Write out, word for word, only the data from its first line to the line containing "if v =? 1 then".

(Extracted data entries)

====================

(* ===== verification/NetflowV9.v ===== *)
(** [netflow_v9/parser.rs]: the NetFlow v9 parser.

    The parser is threaded as explicit state, beside the number of clock
    readings made so far. *)

From Stdlib Require Import ZArith Lia Strings.Byte.
From stdpp Require Import base tactics numbers list sets gmap.
From S2P Require Import TemplateCache.
From S2P Require Import Prelude Nom Parsing Std Crates CommonParser IERegistry DataRecord.
Import TemplateCache(cache_inv, get_at, refines, spec_insert, spec_get, timeout).
#[local] Open Scope Z_scope.

Definition NETFLOW_V9_VERSION : Z := 9.
Definition NETFLOW_V9_TEMPLATE_FLOW_SET_ID : Z := 0.
Definition NETFLOW_V9_OPTIONS_TEMPLATE_FLOW_SET_ID : Z := 1.
Definition FLOW_SET_HEADER_SIZE : Z := 4.

Record TemplateField := mkField { f_type : Z; f_length : Z }.

Module ScopeFieldType.
Inductive ScopeFieldType :=
  | System
  | Interface
  | LineCard
  | Cache
  | Template
  | Unknown (v : Z).

(** The derived [FromPrimitive], [IntoPrimitive] and [Display]. *)
Definition from (v : Z) : ScopeFieldType :=
  if v =? 1 then System else if v =? 2 then Interface else if v =? 3 then LineCard
  else if v =? 4 then Cache else if v =? 5 then Template else Unknown v.

Definition into (t : ScopeFieldType) : Z :=
  match t with
  | System => 1 | Interface => 2 | LineCard => 3 | Cache => 4 | Template => 5
  | Unknown v => v
  end.

Definition to_string (t : ScopeFieldType) : bytes :=
  match t with
  | System => str "System" | Interface => str "Interface" | LineCard => str "LineCard"
  | Cache => str "Cache" | Template => str "Template" | Unknown _ => str "Unknown"
  end.
End ScopeFieldType.
Export ScopeFieldType(ScopeFieldType).

Record ScopeField := mkScope { s_type : ScopeFieldType; s_length : Z }.

Inductive OptionsTemplateField :=
  | Scope (f : ScopeField)
  | Option (f : TemplateField).

Record TemplateRecord := mkTemplate { t_id : Z; t_fields : list TemplateField }.

Record OptionsTemplateRecord := mkOptionsTemplate {
  o_id : Z;
  o_option_scope_length : Z;
  o_option_length : Z;
  o_fields : list OptionsTemplateField;
}.

Abbreviation ResolvedField := (DataRecord.ResolvedField TemplateField).
Abbreviation Templates := (TemplateCache.TemplateCache ResolvedField).

Module FieldValue.
Section field_value.
Context `{CR : Crates}.

Inductive FieldValue :=
  | Unsigned8 (v : Z)
  | Unsigned16 (v : Z)
  | Unsigned32 (v : Z)
  | Unsigned64 (v : Z)
  | Signed8 (v : Z)
  | Signed16 (v : Z)
  | Signed32 (v : Z)
  | Signed64 (v : Z)
  | Float32 (v : Z)
  | Float64 (v : Z)
  | MacAddress (v : MacAddr6)
  | OctetArray (v : bytes)
  | String (v : bytes)
  | DateTimeSeconds (v : DateTime)
  | DateTimeMilliseconds (v : DateTime)
  | DateTimeMicroseconds (v : DateTime)
  | DateTimeNanoseconds (v : DateTime)
  | Ipv4Address (v : Z)
  | Ipv6Address (v : Z)
  | Null.
End field_value.
End FieldValue.
Export FieldValue(FieldValue).

Record NetflowV9Parser := mkParser {
  ie_registry : IERegistry;
  templates : Templates;
  options_templates : Templates;
}.

Section parser.
Context `{NM : Nom} `{CR : Crates} `{CK : Clock}.

Abbreviation DataRecord := (DataRecord.DataRecord TemplateField FieldValue).

Inductive Record_ :=
  | Template (t : TemplateRecord)
  | OptionsTemplate (t : OptionsTemplateRecord)
  | Data (r : DataRecord)
  | OptionsData (r : DataRecord).

Record FlowSet := mkFlowSet { fs_id : Z; fs_length : Z; fs_records : list Record_ }.

Record Header := mkHeader {
  h_version : Z;
  h_count : Z;
  h_system_uptime : Z;
  h_unix_seconds : DateTime;
  h_sequence_number : Z;
  h_source_id : Z;
}.

Record NetFlowV9Packet := mkPacket { p_header : Header; p_flow_sets : list FlowSet }.

Definition new (ie_registry : IERegistry) (timeout : Z) (reads : nat) : nat * NetflowV9Parser :=
  let '(reads, templates) := TemplateCache.new timeout reads in
  let '(reads, options_templates) := TemplateCache.new timeout reads in
  (reads, mkParser ie_registry templates options_templates).

Definition default_parser (reads : nat) : nat * NetflowV9Parser :=
  new default_registry (from_mins 10) reads.

Definition parse_header (input : bytes) : IResult Header :=
  let? (input, version) := verify_version input NETFLOW_V9_VERSION in
  let? (input, count) := be_u16 input in
  let? (input, system_uptime) := be_u32 input in
  let? (input, unix_seconds) := timestamp_secs input in
  let? (input, sequence_number) := be_u32 input in
  let? (input, source_id) := be_u32 input in
  Ok (input, mkHeader version count system_uptime unix_seconds sequence_number source_id).

Definition parse_template_field (input : bytes) : IResult TemplateField :=
  let? (input, type) := be_u16 input in
  let? (input, length) := be_u16 input in
  Ok (input, mkField type length).

Definition parse_template_record (input : bytes) : IResult TemplateRecord :=
  let? (input, id) := be_u16 input in
  let? (input, field_count) := be_u16 input in
  let? (input, fields) := count parse_template_field field_count input in
  Ok (input, mkTemplate id fields).

Definition parse_scope_field (input : bytes) : IResult ScopeField :=
  let? (input, type) := nom_map be_u16 ScopeFieldType.from input in
  let? (input, length) := be_u16 input in
  Ok (input, mkScope type length).

Definition parse_options_template_record (input : bytes) : IResult OptionsTemplateRecord :=
  let? (input, id) := be_u16 input in
  let? (input, option_scope_length) := be_u16 input in
  let? (input, option_length) := be_u16 input in
  let? (input, scope) :=
    map_parser_fn (nom_take option_scope_length) (many0_fn (nom_map parse_scope_field Scope)) input in
  let? (input, options) :=
    map_parser_fn (nom_take option_length) (many0_fn (nom_map parse_template_field Option)) input in
  Ok (input, mkOptionsTemplate id option_scope_length option_length (scope ++ options)).

(** ** Resolving templates against the registry *)

Definition from_registry (registry : IERegistry) (type length : Z) : ResolvedField :=
  let '(data_type, name) :=
    match lookup registry type None with
    | None => (DataType.OctetArray, show type)
    | Some ie => (ie.(ie_data_type), ie.(ie_name))
    end in
  mkResolved (mkField type length) data_type name.

Definition TemplateRecord_resolve (self : TemplateRecord) (registry : IERegistry)
    : list ResolvedField :=
  (fun field => from_registry registry field.(f_type) field.(f_length)) <$> self.(t_fields).

Definition OptionsTemplateRecord_resolve (self : OptionsTemplateRecord) (registry : IERegistry)
    : list ResolvedField :=
  (fun field =>
     match field with
     | Scope scope =>
         mkResolved (mkField (ScopeFieldType.into scope.(s_type)) scope.(s_length))
           DataType.Unsigned (ScopeFieldType.to_string scope.(s_type))
     | Option option => from_registry registry option.(f_type) option.(f_length)
     end) <$> self.(o_fields).

(** ** Values *)

(** The [match] of the source on the pair of type and length, by type first. *)
Definition parse_field_value (input : bytes) (data_type : DataType) (length : Z)
    : IResult FieldValue :=
  let len_is n := length =? n in
  let reduced := (5 <=? length) && (length <=? 7) in
  let otherwise := nom_map (vector length) FieldValue.OctetArray input in
  if len_is 0 then Ok (input, FieldValue.Null) else
  match data_type with
  | DataType.Unsigned =>
      if len_is 1 then nom_map be_u8 FieldValue.Unsigned8 input
      else if len_is 2 then nom_map be_u16 FieldValue.Unsigned16 input
      else if len_is 4 then nom_map be_u32 FieldValue.Unsigned32 input
      else if len_is 8 then nom_map be_u64 FieldValue.Unsigned64 input
      else if len_is 3 then nom_map be_u24 FieldValue.Unsigned32 input
      else if reduced then nom_map (be_uint length) FieldValue.Unsigned64 input
      else otherwise
  | DataType.Signed =>
      if len_is 1 then nom_map be_i8 FieldValue.Signed8 input
      else if len_is 2 then nom_map be_i16 FieldValue.Signed16 input
      else if len_is 4 then nom_map be_i32 FieldValue.Signed32 input
      else if len_is 8 then nom_map be_i64 FieldValue.Signed64 input
      else if len_is 3 then nom_map be_i24 FieldValue.Signed32 input
      else if reduced then nom_map (be_int length) FieldValue.Signed64 input
      else otherwise
  | DataType.Float =>
      if len_is 4 then nom_map be_f32 FieldValue.Float32 input
      else if len_is 8 then nom_map be_f64 FieldValue.Float64 input
      else otherwise
  | DataType.MacAddress =>
      if len_is 6 then nom_map macaddr6 FieldValue.MacAddress input else otherwise
  | DataType.Ipv4Address =>
      if len_is 4 then nom_map ipv4_addr FieldValue.Ipv4Address input else otherwise
  | DataType.Ipv6Address =>
      if len_is 16 then nom_map ipv6_addr FieldValue.Ipv6Address input else otherwise
  | DataType.String =>
      nom_map (string length)
        (fun v => match v with Some v => FieldValue.String v | None => FieldValue.Null end) input
  | DataType.DateTimeSeconds =>
      if len_is 4 then nom_map timestamp_secs FieldValue.DateTimeSeconds input else otherwise
  | DataType.DateTimeMilliseconds =>
      if len_is 8 then nom_map timestamp_millis
        (fun v => match v with
                  | Some v => FieldValue.DateTimeMilliseconds v
                  | None => FieldValue.Null
                  end) input
      else otherwise
  | DataType.DateTimeMicroseconds =>
      if len_is 8 then nom_map timestamp_micros FieldValue.DateTimeMicroseconds input else otherwise
  | DataType.DateTimeNanoseconds =>
      if len_is 8 then nom_map timestamp_nanos FieldValue.DateTimeNanoseconds input else otherwise
  | _ => otherwise
  end.

(** The values of one record: the [for] loop over the template's fields. *)
Fixpoint parse_data_record (input : bytes) (fields : list ResolvedField)
    : IResult (list FieldValue) :=
  match fields with
  | [] => Ok (input, [])
  | field :: fields =>
      let? (input, value) :=
        parse_field_value input field.(data_type) field.(spec).(f_length) in
      let? (input, values) := parse_data_record input fields in
      Ok (input, value :: values)
  end.

(** ** Flow sets *)

(** The records of a data flow set under the template's [fields]. *)
Definition decode_records (fields : list ResolvedField) (wrap : DataRecord -> Record_)
    (input : bytes) : IResult (list Record_) :=
  match fields with
  | [] => Ok (input, [])
  | _ =>
      let? (input, records) :=
        many0_fn (nom_map (fun i => parse_data_record i fields)
                    (fun values => from_template fields values)) input in
      Ok (input, wrap <$> records)
  end.

Definition parse_templated_records (self : NetflowV9Parser) (reads : nat) (input : bytes)
    (source_id template_id : Z) : nat * IResult (list Record_) :=
  let key := (source_id, template_id) in
  let '(reads, t) := TemplateCache.get self.(templates) key reads in
  match t with
  | Some t => (reads, decode_records t Data input)
  | None =>
      let '(reads, t) := TemplateCache.get self.(options_templates) key reads in
      match t with
      | Some t => (reads, decode_records t OptionsData input)
      | None => (reads, Ok (input, []))
      end
  end.

(** The [for] loop that stores templates, given their keys and fields. *)
Definition insert_all (cache : Templates) (entries : list (Z * list ResolvedField)) (source_id : Z)
    (reads : nat) : nat * Templates :=
  fold_left (fun '(reads, cache) '(id, fields) =>
    TemplateCache.insert cache (source_id, id) fields reads) entries (reads, cache).

Definition parse_records (source_id flow_set_id : Z)
    : FnMut (nat * NetflowV9Parser) (list Record_) := fun '(reads, self) input =>
  if flow_set_id =? NETFLOW_V9_TEMPLATE_FLOW_SET_ID then
    match many0_fn parse_template_record input with
    | Err e => (reads, self, Err e)
    | Ok (input, ts) =>
        let '(reads, cache) := insert_all self.(templates)
          ((fun t => (t.(t_id), TemplateRecord_resolve t self.(ie_registry))) <$> ts)
          source_id reads in
        (reads, mkParser self.(ie_registry) cache self.(options_templates),
         Ok (input, Template <$> ts))
    end
  else if flow_set_id =? NETFLOW_V9_OPTIONS_TEMPLATE_FLOW_SET_ID then
    match many0_fn parse_options_template_record input with
    | Err e => (reads, self, Err e)
    | Ok (input, ts) =>
        let '(reads, cache) := insert_all self.(options_templates)
          ((fun t => (t.(o_id), OptionsTemplateRecord_resolve t self.(ie_registry))) <$> ts)
          source_id reads in
        (reads, mkParser self.(ie_registry) self.(templates) cache,
         Ok (input, OptionsTemplate <$> ts))
    end
  else
    let '(reads, r) := parse_templated_records self reads input source_id flow_set_id in
    (reads, self, r).

Definition parse_flow_set (source_id : Z) : FnMut (nat * NetflowV9Parser) FlowSet :=
  fun self input =>
    let* self, (input, id) := (self, be_u16 input) in
    let* self, (input, length) := (self, be_u16 input) in
    if length <? FLOW_SET_HEADER_SIZE then (self, fail input)
    else
      let value_length := length - FLOW_SET_HEADER_SIZE in
      let* self, (input, records) :=
        map_parser (nom_take value_length) (parse_records source_id id) self input in
      (self, Ok (input, mkFlowSet id length records)).

Definition parse : FnMut (nat * NetflowV9Parser) NetFlowV9Packet := fun self input =>
  let* self, (input, header) := (self, parse_header input) in
  let* self, (input, flow_sets) := many0 (parse_flow_set header.(h_source_id)) self input in
  (self, Ok (input, mkPacket header flow_sets)).
End parser.

(** ** Values *)

Section values.
Context `{NM : Nom} `{CR : Crates}.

====================

▶ [OUTPUT OF THE TASK]:
(* ===== verification/NetflowV9.v ===== *)
(** [netflow_v9/parser.rs]: the NetFlow v9 parser.

    The parser is threaded as explicit state, beside the number of clock
    readings made so far. *)

From Stdlib Require Import ZArith Lia Strings.Byte.
From stdpp Require Import base tactics numbers list sets gmap.
From S2P Require Import TemplateCache.
From S2P Require Import Prelude Nom Parsing Std Crates CommonParser IERegistry DataRecord.
Import TemplateCache(cache_inv, get_at, refines, spec_insert, spec_get, timeout).
#[local] Open Scope Z_scope.

Definition NETFLOW_V9_VERSION : Z := 9.
Definition NETFLOW_V9_TEMPLATE_FLOW_SET_ID : Z := 0.
Definition NETFLOW_V9_OPTIONS_TEMPLATE_FLOW_SET_ID : Z := 1.
Definition FLOW_SET_HEADER_SIZE : Z := 4.

Record TemplateField := mkField { f_type : Z; f_length : Z }.

Module ScopeFieldType.
Inductive ScopeFieldType :=
  | System
  | Interface
  | LineCard
  | Cache
  | Template
  | Unknown (v : Z).

(** The derived [FromPrimitive], [IntoPrimitive] and [Display]. *)
Definition from (v : Z) : ScopeFieldType :=
  if v =? 1 then System else if v =? 2 then Interface else if v =? 3 then LineCard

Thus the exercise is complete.